Temps de lecture : 5 min

27/10/2023

Agriculture et environnement : biodiversité et productivité ne sont pas incompatibles !

Une des principales idées reçues sur l’agriculture est que son impact néfaste sur la biodiversité, que personne ne nie, serait dû essentiellement à l’utilisation des intrants chimiques de synthèse. Or le débat scientifique dit du land sharing et du land sparing, remis récemment sur le devant de la scène par l’Académie d’agriculture de France, arrive à de toutes autres conclusions. Comme souvent, la réalité est plus complexe…
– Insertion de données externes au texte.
Lemma non_decreasing_snoc (ss : list Sample) (s : Sample) :
  non_decreasing ss → (∀ a, a ∈ ss → timestamp a <= timestamp s) →
  non_decreasing (ss ++ [s]).
Proof.
  intros Hmono Hle i j a b Hij Ha Hb.
  destruct (decide (j < length ss)%nat) as [Hj|Hj].
  - rewrite lookup_app_l in Ha, Hb by lia. by apply (Hmono i j).
  - assert (j = length ss) as ->.
    { apply lookup_lt_Some in Hb. rewrite length_app in Hb. simpl in Hb. lia. }
    rewrite lookup_app_r, Nat.sub_diag in Hb by lia. injection Hb as <-.
    destruct (decide (i < length ss)%nat) as [Hi|Hi].
    + rewrite lookup_app_l in Ha by lia. apply Hle. by eapply list_elem_of_lookup_2.
    + assert (i = length ss) as -> by lia.
      rewrite lookup_app_r, Nat.sub_diag in Ha by lia. injection Ha as <-. lia.
Qed.

Lemma tracked_later (k k' : nat) dsm dsm' (entry : string * PSM.t) :
  (k ≤ k')%nat →
  DSM.intervalsOf (fst entry) dsm' = DSM.intervalsOf (fst entry) dsm →
  tracked clock k dsm entry → tracked clock k' dsm' entry.
Proof.
  destruct entry as [pid m]. unfold tracked. cbn [fst snd].
  intros Hk Hsame (Hne & ss & Hmono & Hle & Hm & Hd).
  split; [done|]. exists ss. split_and!; [done| |done|congruence].
  intros s Hs. pose proof (Hle s Hs). pose proof (clock_monotone k k' Hk). lia.
Qed.

Lemma addSamples_spec (ids : list string) (k : nat) (entries : list (string * PSM.t)) :
  ∀ dsm,
  NoDup (JsMap.keys entries) →
  Forall (tracked clock k dsm) entries →
  NoDup (JsMap.keys (DSM.speechIntervalsPerParticipant dsm)) →
  ∃ entries' dsm',
    RM.addSamples ids (clock k) entries dsm = (entries', dsm') ∧
    JsMap.keys entries' = JsMap.keys entries ∧
    Forall (tracked clock (S k) dsm') entries' ∧
    NoDup (JsMap.keys (DSM.speechIntervalsPerParticipant dsm')) ∧
    (∀ x, x ∈ JsMap.keys (DSM.speechIntervalsPerParticipant dsm') →
          x ∈ JsMap.keys (DSM.speechIntervalsPerParticipant dsm) ∨ x ∈ JsMap.keys entries) ∧
    (∀ q, q ∉ JsMap.keys entries → DSM.intervalsOf q dsm' = DSM.intervalsOf q dsm).
Proof.
  induction entries as [|[pid m] entries IH]; intros dsm Hnd Hall Hstore.
  { exists [], dsm. split_and!; [done..| |done]. intros x Hx. by left. }
  unfold JsMap.keys in Hnd. cbn [fmap list_fmap fst] in Hnd.
  apply NoDup_cons in Hnd as [Hpid Hnd].
  apply Forall_cons in Hall as [(Hne & ss & Hmono & Hle & Hm & Hd) Hall].
  cbn [fst snd] in Hne, Hle, Hm, Hd.
  set (s := mkSample (bool_decide (pid ∈ ids)) (clock k)).
  assert (Hid : PSM.participantId m = pid).
  { rewrite <- Hm. apply machine_after_participantId. }
  destruct (addSample_frame s m dsm (snd (machine_after pid DSM.new ss))) as [Hfst Hsnd].
  rewrite Hid in Hsnd.
  assert (Hiso : machine_after pid DSM.new (ss ++ [s])
                 = PSM.addSample s (m, snd (machine_after pid DSM.new ss))).
  { rewrite machine_after_snoc. rewrite <- Hm. by destruct (machine_after pid DSM.new ss). }
  destruct (PSM.addSample s (m, dsm)) as [m1 dsm1] eqn:Hstep. cbn [fst snd] in Hfst, Hsnd.
  assert (Hkeys1 : NoDup (JsMap.keys (DSM.speechIntervalsPerParticipant dsm1)) ∧
                   ∀ x, x ∈ JsMap.keys (DSM.speechIntervalsPerParticipant dsm1) →
                        x ∈ JsMap.keys (DSM.speechIntervalsPerParticipant dsm) ∨ x = pid).
  { destruct Hsnd as [[-> _]|(i & -> & _)].
    - split; [done|]. intros x Hx. by left.
    - destruct (pushInterval_keys i pid dsm) as [Hn Hk]. split; [by apply Hn|done]. }
  assert (Hother1 : ∀ q, q ≠ pid → DSM.intervalsOf q dsm1 = DSM.intervalsOf q dsm).
  { intros q Hq. destruct Hsnd as [[-> _]|(i & -> & _)]; [done|].
    by apply pushInterval_other. }
  assert (Hown1 : DSM.intervalsOf pid (snd (machine_after pid DSM.new (ss ++ [s])))
                  = DSM.intervalsOf pid dsm1).
  { rewrite Hiso. destruct Hsnd as [[-> ->]|(i & -> & ->)]; [done|].
    by rewrite !pushInterval_same, Hd. }
  destruct (IH dsm1) as (entries' & dsm' & Hrun & Hkeys & Htracked & Hnd' & Hsub & Hframe).
  - done.
  - apply Forall_forall. intros [q mq] Hin. rewrite Forall_forall in Hall.
    apply (tracked_later k k dsm); [lia| |by apply Hall].
    cbn [fst]. apply Hother1. intros ->. apply Hpid.
    apply list_elem_of_fmap. by exists (pid, mq).
  - apply Hkeys1.
  - exists ((pid, m1) :: entries'), dsm'. split_and!.
    + cbn [RM.addSamples]. fold s. by rewrite Hstep, Hrun.
    + unfold JsMap.keys in *. cbn [fmap list_fmap fst]. by rewrite Hkeys.
    + apply Forall_cons. split; [|done].
      unfold tracked. cbn [fst snd].
      split; [done|]. exists (ss ++ [s]). split_and!.
      * apply non_decreasing_snoc; [done|]. intros a Ha. by apply Hle.
      * intros a [Ha|Ha%list_elem_of_singleton]%elem_of_app.
        -- pose proof (Hle a Ha). pose proof (clock_monotone k (S k)). lia.
        -- subst a. apply (clock_monotone k (S k)). lia.
      * by rewrite Hiso, <- Hfst.
      * rewrite Hown1. symmetry. by apply Hframe.
    + done.
    + intros x Hx. unfold JsMap.keys at 2. cbn [fmap list_fmap fst].
      destruct (Hsub x Hx) as [Hx1|Hx1].
      * destruct (proj2 Hkeys1 x Hx1) as [?|Heq]; [by left|].
        subst x. right. apply list_elem_of_here.
      * right. by apply list_elem_of_further.
    + intros q Hq. unfold JsMap.keys in Hq. cbn [fmap list_fmap fst] in Hq.
      apply not_elem_of_cons in Hq as [Hq1 Hq2].
      rewrite Hframe by done. by apply Hother1.
Qed.
(** * ngago: query translation and filter dispatch

    A shallow embedding of [base_repository.go] and of the option parsing of
    [base_rest_controller.go].

    - Go strings are byte sequences: [string] with one [ascii] per byte.
    - Go's [int] is taken to be 64 bits wide; it is a [Z] and the one place
      where the code computes with it ([parseOptions]) wraps around.
    - A runtime panic is [None] in the [option] monad.
    - The persistence driver is external.  A [QuerySeter] is the table it was
      opened on together with the builder calls made on it, in order: what the
      driver is handed. *)

From Stdlib Require Import ZArith Ascii String List Bool Lia PrimFloat.
From stdpp Require Import base option list gmap strings fin_maps.

Local Open Scope string_scope.
Local Open Scope Z_scope.

(** Go's [error] values that reach this code: the two of [strconv], the
    driver's "no row found", and any other.  A nil error is [None]. *)
Inductive error :=
| ErrSyntax
| ErrRange
| ErrNoRows
| ErrOther (msg : string).

(** ** The Go standard library functions the code calls *)

Module Strings.

(** [s[n:]] for [n <= len(s)] *)
Fixpoint drop (n : nat) (s : string) : string :=
  match n, s with
  | O, _ => s
  | S n', String _ s' => drop n' s'
  | S _, EmptyString => EmptyString
  end.

(** [s[:n]] for [n <= len(s)] *)
Fixpoint take (n : nat) (s : string) : string :=
  match n, s with
  | O, _ => EmptyString
  | S n', String c s' => String c (take n' s')
  | S _, EmptyString => EmptyString
  end.
(** * Passes of the loop, chained *)

Lemma scans_trans t0 e0 t1 e1 t2 e2 :
  scans t0 e0 t1 e1 -> scans t1 e1 t2 e2 -> scans t0 e0 t2 e2.
Proof.
  induction 1 as [|? ? ? ? ? ? ? Hb _ IH]; intros H2; [exact H2|].
  eapply scans_pass; [exact Hb | apply IH, H2].
Qed.

Lemma scans_then_pass t0 e0 t1 c rest t2 e2 :
  scans t0 e0 t1 (c :: rest) -> body t1 c rest = Ok (t2, e2) ->
  scans t0 e0 t2 e2.
Proof.
  intros Hs Hb. eapply scans_trans; [exact Hs|].
  eapply scans_pass; [exact Hb | apply scans_here].
Qed.

Lemma scans_tokenize_from t0 e0 t1 e1 :
  scans t0 e0 t1 e1 -> tokenize_from t0 e0 = tokenize_from t1 e1.
Proof.
  induction 1 as [|? ? ? ? ? ? ? Hb _ IH]; [reflexivity|].
  rewrite tokenize_from_cons, Hb. exact IH.
Qed.

Lemma reaches_tokenize expression tokens rest :
  reaches expression tokens rest ->
  tokenize expression = tokenize_from tokens rest.
Proof. apply scans_tokenize_from. Qed.

(** The loop either runs to the end of the expression or stops in a pass
    that raises. *)
Lemma loop_outcome n : forall tokens e,
  length e <= n ->
  (exists toks, scans tokens e toks [] /\ tokenize_from tokens e = Ok toks)
  \/ (exists tokens' c rest err,
         scans tokens e tokens' (c :: rest)
         /\ body tokens' c rest = Err err
         /\ tokenize_from tokens e = Err err).
Proof.
  induction n as [|n IH]; intros tokens e Hn.
  - destruct e; [|simpl in Hn; lia].
    left. exists tokens. split; [apply scans_here | reflexivity].
  - destruct e as [|c rest].
    { left. exists tokens. split; [apply scans_here | reflexivity]. }
    rewrite tokenize_from_cons.
    destruct (body tokens c rest) as [[tokens1 rest1]|err] eqn:Hb.
    + pose proof (body_shorter _ _ _ _ _ Hb) as Hlen. simpl in Hn.
      destruct (IH tokens1 rest1 ltac:(lia))
        as [(toks & Hs & Ht)|(tokens' & c' & rest' & err & Hs & Hb' & Ht)].
      * left. exists toks. split; [eapply scans_pass; eauto | exact Ht].
      * right. exists tokens', c', rest', err.
        repeat split; [eapply scans_pass; eauto | exact Hb' | exact Ht].
    + right. exists tokens, c, rest, err.
      repeat split; [apply scans_here | exact Hb].
Qed.
(** C3: when the check of line 147 holds (it is made once STEP 0 has
    made the directories), [process_one_slide] returns the slide's
    directory at once: no collaborator is called (the slide is not loaded,
    nothing is tiled or saved) and no file is written or changed, so
    dataset.csv and failed_tiles.csv keep their contents.  Run again in
    the world it leaves, it does the same and leaves the file system as
    it is. *)
Theorem process_one_slide_skips (sample : sample) (level margin tile_size : Z)
    (foreground_threshold : option float) (occupancy_threshold : float)
    (output_dir thumbnail_dir : path) (w w1 : world) (slide_id : string)
    (output_tiles_dir : path) :
  set_up_slide_dir sample output_dir thumbnail_dir w
  = (Ok (slide_id, output_tiles_dir), w1) ->
  is_already_processed (fs w1) output_tiles_dir = true ->
  exists w' w'',
    process_one_slide sample level margin tile_size foreground_threshold
                      occupancy_threshold output_dir thumbnail_dir w
    = (Ok output_tiles_dir, w')
    /\ output_tiles_dir = output_dir </> Path slide_id
    /\ calls w' = calls w
    /\ files (fs w') = files (fs w)
    /\ log w' = (log w ++ [Info (Msg_slide_dir output_tiles_dir);
                           Info (Msg_skipping output_tiles_dir)])%list
    /\ process_one_slide sample level margin tile_size foreground_threshold
                         occupancy_threshold output_dir thumbnail_dir w'
       = (Ok output_tiles_dir, w'')
    /\ calls w'' = calls w
    /\ fs w'' = fs w'.
Proof.
  intros Hsetup Hdone.
  pose proof (set_up_slide_dir_ok _ _ _ _ _ _ _ Hsetup)
    as (Hsid & Hdir & Hfiles & _ & Hout & Hth & Hcalls & Hlog).
  set (w' := {| fs := fs w1;
                log := log w1 ++ [Info (Msg_skipping output_tiles_dir)];
                calls := calls w1 |}).
  assert (Hrun : process_one_slide sample level margin tile_size
                   foreground_threshold occupancy_threshold output_dir
                   thumbnail_dir w = (Ok output_tiles_dir, w')).
  { unfold process_one_slide. rewrite (M_bind_ok _ _ _ _ _ Hsetup).
    run. by rewrite Hdone. }
  eexists w', _. split; [exact Hrun|]. split; [done|].
  split; [done|]. split; [done|].
  split; [cbn [log w']; by rewrite Hlog, <- (assoc_L (++))|].
  unfold process_one_slide.
  rewrite (M_bind_ok _ _ _ _ _
             (set_up_slide_dir_again sample output_dir thumbnail_dir w' slide_id
                Hsid Hout Hth)).
  run. subst w'. cbn [fs log calls]. rewrite <- Hdir, Hdone.
  split; [reflexivity|]. cbn [calls fs]. done.
Qed.
End Skip.
(** [codes] without its first character, when that is one of [spaces]. *)
Fixpoint strip_space (spaces : list (list nat)) (codes : list nat)
    : option (list nat) :=
  match spaces with
  | [] => None
  | p :: spaces' =>
      match strip p codes with
      | Some rest => Some rest
      | None => strip_space spaces' codes
      end
  end.

(** Strip leading characters of [spaces] as long as there are any; every
    round takes at least one byte, so [fuel] is the length of [codes]. *)
Fixpoint strip_spaces (fuel : nat) (spaces : list (list nat)) (codes : list nat)
    : list nat :=
  match fuel with
  | O => codes
  | Datatypes.S fuel' =>
      match strip_space spaces codes with
      | Some rest => strip_spaces fuel' spaces rest
      | None => codes
      end
  end.

Definition codes_of (s : string) : list nat :=
  map nat_of_ascii (String.list_ascii_of_string s).

Definition text_of (codes : list nat) : string :=
  String.string_of_list_ascii (map ascii_of_nat codes).

Definition trim_start_codes (codes : list nat) : list nat :=
  strip_spaces (length codes) white_space codes.

(** The same from the end: on the reversed bytes, with every character's
    bytes reversed. *)
Definition trim_end_codes (codes : list nat) : list nat :=
  rev (strip_spaces (length codes) (map (@rev nat) white_space) (rev codes)).

Definition trim (s : string) : string :=
  text_of (trim_end_codes (trim_start_codes (codes_of s))).

(** The outbound event and the log entry [handleSendMessage] builds. *)
Definition voice_object (v : VoicePreferences) : value :=
  Obj (<["enabled" := Bool (enabled v)]>
       (<["gender" := Str (gender v)]>
       (<["speed" := Num (speed v)]> ∅))).

Definition outbound_message (text : string) (st : State) : value :=
  Obj (<["type" := Str "message"]>
       (<["content" := Str (trim text)]>
       (<["language" :=
            Obj (<["source" := Str (selectedLanguage st)]>
                 (<["autoDetect" := Bool (autoDetectLanguage st)]> ∅))]>
       (<["preferences" :=
            Obj (<["voice" := voice_object (voicePreferences st)]>
                 (<["showOriginalText" := Bool (showOriginalText st)]> ∅))]> ∅)))).

Definition userMessage (text : string) (now : Z) (st : State) : Message :=
  {| type := Str "user";
     content := Str (trim text);
     originalContent := Undefined;
     translatedContent := Undefined;
     language := {| Language.source := Str (selectedLanguage st);
                    Language.target := Str (selectedLanguage st);
                    Language.detected := Bool false;
                    Language.confidence := Num 1 |};
     timestamp := Num (inject_Z now);
     audio := Undefined;
     analysis := None |}.

(** [ws.send(frame)]: throws an InvalidStateError while the socket is
    connecting ([None]); queues the frame when it is open; discards it once
    closing or closed. *)
Definition send (frame : value) (ws : Socket) : option Socket :=
  match readyState ws with
  | CONNECTING => None
  | OPEN => Some {| readyState := OPEN; sent := sent ws ++ [frame] |}
  | CLOSING | CLOSED => Some ws
  end.

(** The texts a platform gives the [message] of the errors the handlers
    catch: the InvalidStateError of [send] on a connecting socket, the
    TypeError of a property read on [null], and the TypeError of a call of
    [text.trim] on something that is not a string. *)
Record Platform := {
  invalid_state : string;
  null_read : string;
  not_a_function : string
}.

(** [handleSendMessage(text)] at clock reading [now] on platform [p]; the
    report of a failed [send] ends in the platform's [error.message]. *)
Definition handleSendMessage_on (p : Platform) (text : string) (now : Z)
    (st : State) : State :=
  match wsInstance st with
  | None => st
  | Some ws =>
      if String.eqb (trim text) "" then st
      else
        let st1 := set_messages (fun prev => prev ++ [userMessage text now st]) st in
        match send (outbound_message text st) ws with
        | Some ws' => setInputMessage "" (set_socket (fun _ => Some ws') st1)
        | None =>
            setWsError (Str ("Failed to send message: " +:+ invalid_state p))
              (console_error "Error sending message:" st1)
        end
  end.

(** The source fixes no platform.  Where a run of the component is followed
    the errors' names stand for the texts; what depends on the texts is
    stated of [handleSendMessage_on], for every platform. *)
Definition error_names : Platform :=
  {| invalid_state := "InvalidStateError";
     null_read := "TypeError";
     not_a_function := "TypeError" |}.

Definition handleSendMessage : string -> Z -> State -> State :=
  handleSendMessage_on error_names.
C’est un constat scientifique indiscutable : la biodiversité mondiale s’érode rapidement. Et dans nos régions développées, c’est la biodiversité des paysages agricoles qui a décliné le plus rapidement pendant les dernières décennies.

Si ce constat fait l’unanimité, ses causes profondes, et donc les solutions pour inverser la tendance, sont beaucoup plus discutées. L’opinion dominante, dans le grand public et dans le monde politique, est que les atteintes à la biodiversité sont dues essentiellement à l’agriculture intensive, et en particulier à ses intrants : pesticides et engrais de synthèse. C’est oublier que l’agriculture intensive, telle qu’elle s’est développée pendant la 2ème moitié du XXe siècle, ne se limitait pas à l’introduction de ces intrants. Elle a été associée à un remaniement profond des paysages agricoles : agrandissement des parcelles et suppression d’une grande partie des éléments non productifs du paysage agricole (haies, jachères, petits cours d’eau…), qui constituaient les réservoirs de biodiversité des paysages agricoles que nous avons connus de l’ère moderne jusqu’au début du XXe siècle.

Cette simplification extrême des paysages agricoles a forcément eu un impact massif sur la biodiversité, qui est maintenant difficile à dissocier de l’effet des intrants chimiques qui se sont développés en même temps. Il serait pourtant essentiel d’arriver à quantifier séparément ces deux effets néfastes de l’intensification agricole historique, pour trouver sur quel levier il faut agir en priorité : réduction, voire suppression des intrants chimiques, ou restauration d’infrastructures agroécologiques (IAE) dans nos paysages agricoles ?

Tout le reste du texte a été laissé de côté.